Saved data entries:
<<<<
(** * Molecular-dynamics runs and their post-processing:
      [create_files.py], [post_proc.py] and [rdf.py]

    A shallow embedding of the parsing and aggregation code of the
    repository, with the properties of its specification stated and proved
    against it.

    Conventions of the embedding.
    - A Python [str] is a [string]; each [ascii] is read as one code point in
      U+0000..U+00FF.
    - A text file is the list of lines that iterating over the open file
      yields (each line keeps its line terminator).
    - A Python [float] is an IEEE 754 binary64 number, [spec_float] with
      precision 53 and maximal exponent 1024, with round-to-nearest-even
      arithmetic.
    - A raised exception is the [Raise] outcome of the [result] type. *)

From Stdlib Require Import ZArith Ascii String List Bool Lia.
From Stdlib Require Import Floats.SpecFloat.
From stdpp Require Import base option list strings gmap sorting pretty.

Local Open Scope string_scope.
Local Open Scope list_scope.

(** ** Exceptions and results *)

Inductive exn : Type :=
| ValueError (msg : string)
| KeyError (key : string)
| IndexError (msg : string)
| AttributeError (msg : string).

Inductive result (A : Type) : Type :=
| Ok (a : A)
| Raise (e : exn).
Arguments Ok {A} a.
Arguments Raise {A} e.

Global Instance result_ret : MRet result := fun A a => Ok a.
Global Instance result_bind : MBind result := fun A B k r =>
  match r with
  | Ok a => k a
  | Raise e => Raise e
  end.

Definition is_ok {A : Type} (r : result A) : bool :=
  match r with Ok _ => true | Raise _ => false end.

(** ** Python string builtins *)

Module Py.

Definition nl : string := String (ascii_of_nat 10) EmptyString.

(** [str.isspace] on one character; the code points below 256 that Python
    counts as whitespace are 9..13, 28..32, 133 and 160. *)
Definition is_space (c : ascii) : bool :=
  let n := nat_of_ascii c in
  (((9 <=? n) && (n <=? 13)) || ((28 <=? n) && (n <=? 32))
   || (n =? 133) || (n =? 160))%nat.

Definition is_digit (c : ascii) : bool :=
  let n := nat_of_ascii c in ((48 <=? n) && (n <=? 57))%nat.

Definition is_empty (s : string) : bool :=
  match s with EmptyString => true | String _ _ => false end.

Fixpoint lstrip (s : string) : string :=
  match s with
  | EmptyString => EmptyString
  | String c s' => if is_space c then lstrip s' else s
  end.

Fixpoint rstrip (s : string) : string :=
  match s with
  | EmptyString => EmptyString
  | String c s' =>
      let r := rstrip s' in
      if is_space c && is_empty r then EmptyString else String c r
  end.

(** [s.strip()] *)
Definition strip (s : string) : string := rstrip (lstrip s).

(** [s.startswith(p)] *)
Fixpoint startswith (p s : string) : bool :=
  match p, s with
  | EmptyString, _ => true
  | String a p', String b s' => if Ascii.eqb a b then startswith p' s' else false
  | String _ _, EmptyString => false
  end.

(** [strip_prefix p s] is the rest of [s] after the literal [p]. *)
Fixpoint strip_prefix (p s : string) : option string :=
  match p, s with
  | EmptyString, _ => Some s
  | String a p', String b s' => if Ascii.eqb a b then strip_prefix p' s' else None
  | String _ _, EmptyString => None
  end.

Definition cons_token (w : string) (ts : list string) : list string :=
  if is_empty w then ts else w :: ts.

(** The run of non-blank characters that [s] starts with, and the tokens
    that follow it. *)
Fixpoint split_go (s : string) : string * list string :=
  match s with
  | EmptyString => (EmptyString, [])
  | String c s' =>
      let '(w, ts) := split_go s' in
      if is_space c then (EmptyString, cons_token w ts) else (String c w, ts)
  end.

(** [s.split()]: the maximal runs of non-whitespace characters. *)
Definition split (s : string) : list string :=
  let '(w, ts) := split_go s in cons_token w ts.

Fixpoint split_on_go (sep : ascii) (s : string) : string * list string :=
  match s with
  | EmptyString => (EmptyString, [])
  | String c s' =>
      let '(w, ts) := split_on_go sep s' in
      if Ascii.eqb c sep then (EmptyString, w :: ts) else (String c w, ts)
  end.

(** [s.split(sep)] for a one-character separator: never empty. *)
Definition split_on (sep : ascii) (s : string) : list string :=
  let '(w, ts) := split_on_go sep s in w :: ts.

(** [sep in s] for a one-character [sep]. *)
Fixpoint contains (sep : ascii) (s : string) : bool :=
  match s with
  | EmptyString => false
  | String c s' => Ascii.eqb c sep || contains sep s'
  end.

(** [s.split(sep, 1)]: cut at the first separator, if there is one. *)
Fixpoint split_once (sep : ascii) (s : string) : list string :=
  match s with
  | EmptyString => [EmptyString]
  | String c s' =>
      if Ascii.eqb c sep then [EmptyString; s']
      else match split_once sep s' with
           | w :: rest => String c w :: rest
           | [] => [String c EmptyString]
           end
  end.

(** The longest prefix of decimal digits, and the rest. *)
Fixpoint span_digits (s : string) : string * string :=
  match s with
  | EmptyString => (EmptyString, EmptyString)
  | String c s' =>
      if is_digit c then let '(d, r) := span_digits s' in (String c d, r)
      else (EmptyString, s)
  end.

Definition digit_val (c : ascii) : N := N.of_nat (nat_of_ascii c - 48)%nat.

Fixpoint int_go (acc : N) (s : string) : N :=
  match s with
  | EmptyString => acc
  | String c s' => int_go (10 * acc + digit_val c)%N s'
  end.

(** [int(s)] on a string of decimal digits. *)
Definition int (s : string) : N := int_go 0%N s.

(** [parts[-1]] *)
Definition last_item (parts : list string) : result string :=
  match last parts with
  | Some t => Ok t
  | None => Raise (IndexError "list index out of range")
  end.

(** [f"{s:>w}"]: right-align in a field of width [w]. *)
Definition rjust (w : nat) (s : string) : string :=
  String.concat ""%string (replicate (w - String.length s)%nat " ") +:+ s.

End Py.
>>>>
Problem description
Type out the records again exactly, line for line.

Reply
(** * Molecular-dynamics runs and their post-processing:
      [create_files.py], [post_proc.py] and [rdf.py]

    A shallow embedding of the parsing and aggregation code of the
    repository, with the properties of its specification stated and proved
    against it.

    Conventions of the embedding.
    - A Python [str] is a [string]; each [ascii] is read as one code point in
      U+0000..U+00FF.
    - A text file is the list of lines that iterating over the open file
      yields (each line keeps its line terminator).
    - A Python [float] is an IEEE 754 binary64 number, [spec_float] with
      precision 53 and maximal exponent 1024, with round-to-nearest-even
      arithmetic.
    - A raised exception is the [Raise] outcome of the [result] type. *)

From Stdlib Require Import ZArith Ascii String List Bool Lia.
From Stdlib Require Import Floats.SpecFloat.
From stdpp Require Import base option list strings gmap sorting pretty.

Local Open Scope string_scope.
Local Open Scope list_scope.

(** ** Exceptions and results *)

Inductive exn : Type :=
| ValueError (msg : string)
| KeyError (key : string)
| IndexError (msg : string)
| AttributeError (msg : string).

Inductive result (A : Type) : Type :=
| Ok (a : A)
| Raise (e : exn).
Arguments Ok {A} a.
Arguments Raise {A} e.

Global Instance result_ret : MRet result := fun A a => Ok a.
Global Instance result_bind : MBind result := fun A B k r =>
  match r with
  | Ok a => k a
  | Raise e => Raise e
  end.

Definition is_ok {A : Type} (r : result A) : bool :=
  match r with Ok _ => true | Raise _ => false end.

(** ** Python string builtins *)

Module Py.

Definition nl : string := String (ascii_of_nat 10) EmptyString.

(** [str.isspace] on one character; the code points below 256 that Python
    counts as whitespace are 9..13, 28..32, 133 and 160. *)
Definition is_space (c : ascii) : bool :=
  let n := nat_of_ascii c in
  (((9 <=? n) && (n <=? 13)) || ((28 <=? n) && (n <=? 32))
   || (n =? 133) || (n =? 160))%nat.

Definition is_digit (c : ascii) : bool :=
  let n := nat_of_ascii c in ((48 <=? n) && (n <=? 57))%nat.

Definition is_empty (s : string) : bool :=
  match s with EmptyString => true | String _ _ => false end.

Fixpoint lstrip (s : string) : string :=
  match s with
  | EmptyString => EmptyString
  | String c s' => if is_space c then lstrip s' else s
  end.

Fixpoint rstrip (s : string) : string :=
  match s with
  | EmptyString => EmptyString
  | String c s' =>
      let r := rstrip s' in
      if is_space c && is_empty r then EmptyString else String c r
  end.

(** [s.strip()] *)
Definition strip (s : string) : string := rstrip (lstrip s).

(** [s.startswith(p)] *)
Fixpoint startswith (p s : string) : bool :=
  match p, s with
  | EmptyString, _ => true
  | String a p', String b s' => if Ascii.eqb a b then startswith p' s' else false
  | String _ _, EmptyString => false
  end.

(** [strip_prefix p s] is the rest of [s] after the literal [p]. *)
Fixpoint strip_prefix (p s : string) : option string :=
  match p, s with
  | EmptyString, _ => Some s
  | String a p', String b s' => if Ascii.eqb a b then strip_prefix p' s' else None
  | String _ _, EmptyString => None
  end.

Definition cons_token (w : string) (ts : list string) : list string :=
  if is_empty w then ts else w :: ts.

(** The run of non-blank characters that [s] starts with, and the tokens
    that follow it. *)
Fixpoint split_go (s : string) : string * list string :=
  match s with
  | EmptyString => (EmptyString, [])
  | String c s' =>
      let '(w, ts) := split_go s' in
      if is_space c then (EmptyString, cons_token w ts) else (String c w, ts)
  end.

(** [s.split()]: the maximal runs of non-whitespace characters. *)
Definition split (s : string) : list string :=
  let '(w, ts) := split_go s in cons_token w ts.

Fixpoint split_on_go (sep : ascii) (s : string) : string * list string :=
  match s with
  | EmptyString => (EmptyString, [])
  | String c s' =>
      let '(w, ts) := split_on_go sep s' in
      if Ascii.eqb c sep then (EmptyString, w :: ts) else (String c w, ts)
  end.

(** [s.split(sep)] for a one-character separator: never empty. *)
Definition split_on (sep : ascii) (s : string) : list string :=
  let '(w, ts) := split_on_go sep s in w :: ts.

(** [sep in s] for a one-character [sep]. *)
Fixpoint contains (sep : ascii) (s : string) : bool :=
  match s with
  | EmptyString => false
  | String c s' => Ascii.eqb c sep || contains sep s'
  end.

(** [s.split(sep, 1)]: cut at the first separator, if there is one. *)
Fixpoint split_once (sep : ascii) (s : string) : list string :=
  match s with
  | EmptyString => [EmptyString]
  | String c s' =>
      if Ascii.eqb c sep then [EmptyString; s']
      else match split_once sep s' with
           | w :: rest => String c w :: rest
           | [] => [String c EmptyString]
           end
  end.

(** The longest prefix of decimal digits, and the rest. *)
Fixpoint span_digits (s : string) : string * string :=
  match s with
  | EmptyString => (EmptyString, EmptyString)
  | String c s' =>
      if is_digit c then let '(d, r) := span_digits s' in (String c d, r)
      else (EmptyString, s)
  end.

Definition digit_val (c : ascii) : N := N.of_nat (nat_of_ascii c - 48)%nat.

Fixpoint int_go (acc : N) (s : string) : N :=
  match s with
  | EmptyString => acc
  | String c s' => int_go (10 * acc + digit_val c)%N s'
  end.

(** [int(s)] on a string of decimal digits. *)
Definition int (s : string) : N := int_go 0%N s.

(** [parts[-1]] *)
Definition last_item (parts : list string) : result string :=
  match last parts with
  | Some t => Ok t
  | None => Raise (IndexError "list index out of range")
  end.

(** [f"{s:>w}"]: right-align in a field of width [w]. *)
Definition rjust (w : nat) (s : string) : string :=
  String.concat ""%string (replicate (w - String.length s)%nat " ") +:+ s.

End Py.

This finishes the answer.